**Work item**
Search the entries for the word "OnNewMessage". Copy each line in which it is found.

**Collected data entries**
(** The files of the record so far. *)
Definition files (r : t) : list W := done_ r ++ [file_writer_ r].
Definition recorded (r : t) : list SingleMessage.t := files r ≫= messages.


Abbreviation time := SingleMessage.time.
Abbreviation content_size m := (Z.of_nat (length (SingleMessage.content m))).

Fixpoint total_size (ms : list SingleMessage.t) : Z :=
  match ms with [] => 0 | m :: ms => content_size m + total_size ms end.

(** A segment is within the limits of the header [h]: it spans no more time
    than [segment_interval] and holds no more bytes than [segment_raw_size],
    where these are set. *)
Definition within_limits (h : Header.t) (ms : list SingleMessage.t) : Prop :=
  (0 < Header.segment_interval h → ∀ m1 m2, m1 ∈ ms → m2 ∈ ms → time m2 - time m1 <= Header.segment_interval h) ∧
  (0 < Header.segment_raw_size h → total_size ms <= Header.segment_raw_size h).

(** A finished segment was within the limits until its last message. *)
Definition segment_done (h : Header.t) (ms : list SingleMessage.t) : Prop :=
  ∃ front last, ms = front ++ [last] ∧ within_limits h front ∧ ¬ within_limits h ms.

(** A recording: channels, and messages of some type, that succeed. *)
Inductive op :=
| OpChannel (channel_name message_type proto_desc : string)
| OpMessage (channel_name full_name : string) (content : list Z) (time_nanosec : Z) (proto_desc : string).

Definition step (o : op) (r : t) : option t :=
  let '(ok, r') :=
    match o with
    | OpChannel name ty desc => WriteChannel name ty desc r
    | OpMessage name ty content time desc => WriteTyped name ty (Some content) time desc r
    end in
  if ok : bool then Some r' else None.

(** The recording is in the order of time, and its size is a [uint64_t]. *)
Definition orderly (r : t) : Prop :=
  Stream.in_order (recorded r) ∧
  Forall (λ m, 0 < time m < 2 ^ 64) (recorded r) ∧ total_size (recorded r) < 2 ^ 64.

Record inv (h : Header.t) (r : t) : Prop := {
  inv_header : header_ r = h;
  inv_size : segment_raw_size_ r = total_size (messages (file_writer_ r));
  inv_begin : segment_begin_time_ r = match messages (file_writer_ r) with [] => 0 | m :: _ => time m end;
  inv_limits : within_limits h (messages (file_writer_ r));
  inv_done : Forall (λ w, segment_done h (messages w)) (done_ r);
  inv_types : ∀ name, is_Some (channel_message_type_map_ r !! name) → is_Some (channel_message_number_map_ r !! name);
  inv_channels : ∀ name, is_Some (channel_message_number_map_ r !! name) ↔ name ∈ Channel.name <$> channels (file_writer_ r);
  inv_alone : Forall (λ w, ∀ m, m ∈ messages w → SingleMessage.channel_name m ∈ Channel.name <$> channels w) (files r)
}.

Lemma total_size_app l1 l2 : total_size (l1 ++ l2) = total_size l1 + total_size l2.
Proof. induction l1 as [|m l1 IH]; cbn [app total_size]; lia. Qed.

Lemma total_size_nonneg l : 0 <= total_size l.
Proof. induction l; cbn [total_size]; lia. Qed.

(** *** What the calls leave in the files *)
Lemma bind_snoc {A B} (l : list A) (x : A) (f : A → list B) : (l ++ [x]) ≫= f = (l ≫= f) ++ f x.
Proof. rewrite bind_app. cbn. by rewrite app_nil_r. Qed.

Lemma write_channels_spec names : ∀ r ok r',
  write_channels names r = (ok, r') →
  r' = set_writer (file_writer_ r') r ∧ messages (file_writer_ r') = messages (file_writer_ r) ∧
  (ok = true → Channel.name <$> channels (file_writer_ r') = (Channel.name <$> channels (file_writer_ r)) ++ names).
Proof.
  induction names as [|name names IH]; intros r ok r'; cbn [write_channels].
  - intros [= <- <-]. split_and!; [by destruct r|done|]. intros _. by rewrite app_nil_r.
  - set (c := Channel.mk name _ _). pose proof (fw_calls_WriteChannel c (file_writer_ r)) as Hc.
    destruct (fw_WriteChannel c (file_writer_ r)) as [b w]. cbn [snd] in Hc.
    assert (messages w = messages (file_writer_ r)) as Hm.
    { unfold messages. rewrite Hc, bind_snoc. cbn. by rewrite app_nil_r. }
    assert (channels w = channels (file_writer_ r) ++ [c]) as Hch by (unfold channels; by rewrite Hc, bind_snoc).
    destruct b.
    + intros Hw. apply IH in Hw as (Hr & Hm' & Hn). split_and!; [exact Hr|by rewrite Hm'|].
      intros Hok. rewrite (Hn Hok). cbn [file_writer_ set_writer]. rewrite Hch, fmap_app, <- app_assoc. done.
    + intros [= <- <-]. by split_and!.
Qed.

Lemma SplitOutfile_spec r ok r' :
  SplitOutfile r = (ok, r') →
  done_ r' = done_ r ∧ messages (file_writer_ r') = [] ∧
  (ok = true →
    header_ r' = header_ r ∧ segment_raw_size_ r' = 0 ∧ segment_begin_time_ r' = 0 ∧
    channel_message_number_map_ r' = channel_message_number_map_ r ∧
    channel_message_type_map_ r' = channel_message_type_map_ r ∧
    Channel.name <$> channels (file_writer_ r') = channel_names r).
Proof.
  unfold SplitOutfile. set (r0 := set_segment 0 0 _). set (path := (_ +:+ _)%string).
  assert (fw_calls (file_writer_ r0) = []) as H0 by (unfold r0; cbn; apply fw_calls_new).
  assert (done_ r0 = done_ r) as Hd by done.
  pose proof (fw_calls_Open path (file_writer_ r0)) as H1. rewrite H0 in H1.
  destruct (fw_Open path (file_writer_ r0)) as [ok1 w1]. cbn [snd] in H1.
  destruct ok1; cbn [negb]; [|intros [= <- <-]; split_and!; [done|unfold messages; cbn; by rewrite H1|done]].
  pose proof (fw_calls_WriteHeader (header_ r0) w1) as H2. rewrite H1 in H2.
  change (fw_WriteHeader (header_ (set_writer w1 r0)) (file_writer_ (set_writer w1 r0))) with (fw_WriteHeader (header_ r0) w1).
  destruct (fw_WriteHeader (header_ r0) w1) as [ok2 w2]. cbn [snd] in H2.
  destruct ok2; cbn [negb]; [|intros [= <- <-]; split_and!; [done|unfold messages; cbn; by rewrite H2|done]].
  intros Hw. apply write_channels_spec in Hw as (Hr & Hm & Hn). rewrite Hr. cbn.
  split_and!; [done|rewrite Hm; unfold messages; cbn; by rewrite H2|].
  intros Hok. split_and!; [done..|]. rewrite (Hn Hok). unfold channels. cbn. by rewrite H2.
Qed.

(** Every message that is given is in a file, in order, whatever fails. *)
Lemma WriteMessage_recorded m r : recorded (snd (WriteMessage m r)) = recorded r ++ [m].
Proof.
  unfold WriteMessage. set (r1 := OnNewMessage _ r).
  assert (file_writer_ r1 = file_writer_ r ∧ done_ r1 = done_ r) as [Hf Hd] by (unfold r1, OnNewMessage; by case_match).
  pose proof (fw_calls_WriteMessage m (file_writer_ r1)) as Hc. destruct (fw_WriteMessage m (file_writer_ r1)) as [ok w].
  cbn [snd] in Hc. rewrite Hf in Hc.
  assert (messages w = messages (file_writer_ r) ++ [m]) as Hm by (unfold messages; by rewrite Hc, bind_snoc).
  assert (∀ r', done_ r' = done_ r → file_writer_ r' = w → recorded r' = recorded r ++ [m]) as Hrec.
  { intros r' H1 H2. unfold recorded, files. rewrite H1, H2, !bind_snoc, Hm. by rewrite app_assoc. }
  destruct ok; cbn [negb]; [|by apply Hrec].
  set (r2 := set_segment _ _ _). destruct (segment_over m r2); [|by apply Hrec].
  set (r3 := set_done _ r2). destruct (SplitOutfile r3) as [ok' r'] eqn:E.
  apply SplitOutfile_spec in E as (Hd' & Hm' & _). cbn [snd]. unfold recorded, files. rewrite bind_snoc, Hm', Hd', app_nil_r.
  unfold r3. cbn. rewrite Hd, !bind_snoc, <- app_assoc. f_equal. rewrite <- Hm. unfold messages.
  rewrite fw_calls_Close, bind_snoc. cbn. by rewrite app_nil_r.
Qed.

Lemma WriteChannel_recorded name ty desc r : recorded (snd (WriteChannel name ty desc r)) = recorded r.
Proof.
  unfold WriteChannel. destruct (IsNewChannel name r) eqn:E; [|done]. set (r1 := OnNewChannel _ _ _ r).
  assert (file_writer_ r1 = file_writer_ r ∧ done_ r1 = done_ r) as [Hf Hd] by (unfold r1, OnNewChannel; by rewrite E).
  pose proof (fw_calls_WriteChannel (Channel.mk name ty desc) (file_writer_ r1)) as Hc.
  destruct (fw_WriteChannel _ _) as [ok w]. cbn [snd] in Hc |- *. rewrite Hf in Hc.
  unfold recorded, files. cbn. rewrite Hd, !bind_snoc. f_equal. unfold messages. rewrite Hc, bind_snoc. cbn. by rewrite app_nil_r.
Qed.


(** *** The invariant *)
Lemma first_last_limits h ms m :
  Stream.in_order (ms ++ [m]) →
  let first := match ms with [] => time m | f :: _ => time f end in
  within_limits h (ms ++ [m]) ↔
  (0 < Header.segment_interval h → time m - first <= Header.segment_interval h) ∧
  (0 < Header.segment_raw_size h → total_size (ms ++ [m]) <= Header.segment_raw_size h).
Proof.
  intros Hord first. pose proof Hord as (Ho & _ & Hlast)%Stream.in_order_app. unfold within_limits.
  assert (∀ x, x ∈ ms ++ [m] → first <= time x <= time m) as Hb.
  { intros x Hx. assert (time x <= time m) as Hx2.
    { apply elem_of_app in Hx as [Hx|Hx%list_elem_of_singleton]; [apply Hlast; [done|by left]|by subst]. }
    split; [|done]. unfold first. destruct ms as [|f ms]; [apply list_elem_of_singleton in Hx; by subst|].
    cbn [app] in *. apply StronglySorted_inv in Hord as [_ Hf]. rewrite Forall_forall in Hf.
    apply elem_of_cons in Hx as [->|Hx]; [lia|by apply Hf]. }
  split; intros [Hi Hr]; (split; [|exact Hr]); intros Hpos; specialize (Hi Hpos).
  - unfold first. destruct ms as [|f ms]; apply Hi; apply elem_of_app; (by left; left) || (right; by left).
  - intros m1 m2 H1%Hb H2%Hb. lia.
Qed.

Lemma segment_over_limits h ms m r :
  header_ r = h → Stream.in_order (ms ++ [m]) → Forall (λ x, 0 < time x < 2 ^ 64) (ms ++ [m]) →
  segment_raw_size_ r = total_size (ms ++ [m]) →
  segment_begin_time_ r = match ms with [] => time m | f :: _ => time f end →
  if segment_over m r then ¬ within_limits h (ms ++ [m]) else within_limits h (ms ++ [m]).
Proof.
  intros Hh Hord Hpos Hsize Hbegin.
  assert (u64 (time m - segment_begin_time_ r) = time m - segment_begin_time_ r) as Hu.
  { apply u64_small. rewrite Hbegin. apply Forall_app in Hpos as [Hp1 Hp2]. rewrite Forall_singleton in Hp2.
    destruct ms as [|f ms]; [lia|]. apply Forall_cons in Hp1 as [Hf _].
    apply Stream.in_order_app in Hord as (_ & _ & Hl). specialize (Hl f m ltac:(by left) ltac:(by left)). lia. }
  pose proof (first_last_limits h ms m Hord) as Hiff. cbn in Hiff. rewrite <- Hbegin, <- Hsize in Hiff.
  unfold segment_over. rewrite Hh, Hu. destruct (_ || _) eqn:E.
  - intros [H1 H2]%Hiff. apply orb_true_iff in E as [E|E]; apply andb_true_iff in E; lia.
  - apply orb_false_iff in E as [E1 E2]. apply Hiff. split; intros; [apply andb_false_iff in E1|apply andb_false_iff in E2]; lia.
Qed.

**Exercise result**
  unfold WriteMessage. set (r1 := OnNewMessage _ r).
  assert (file_writer_ r1 = file_writer_ r ∧ done_ r1 = done_ r) as [Hf Hd] by (unfold r1, OnNewMessage; by case_match).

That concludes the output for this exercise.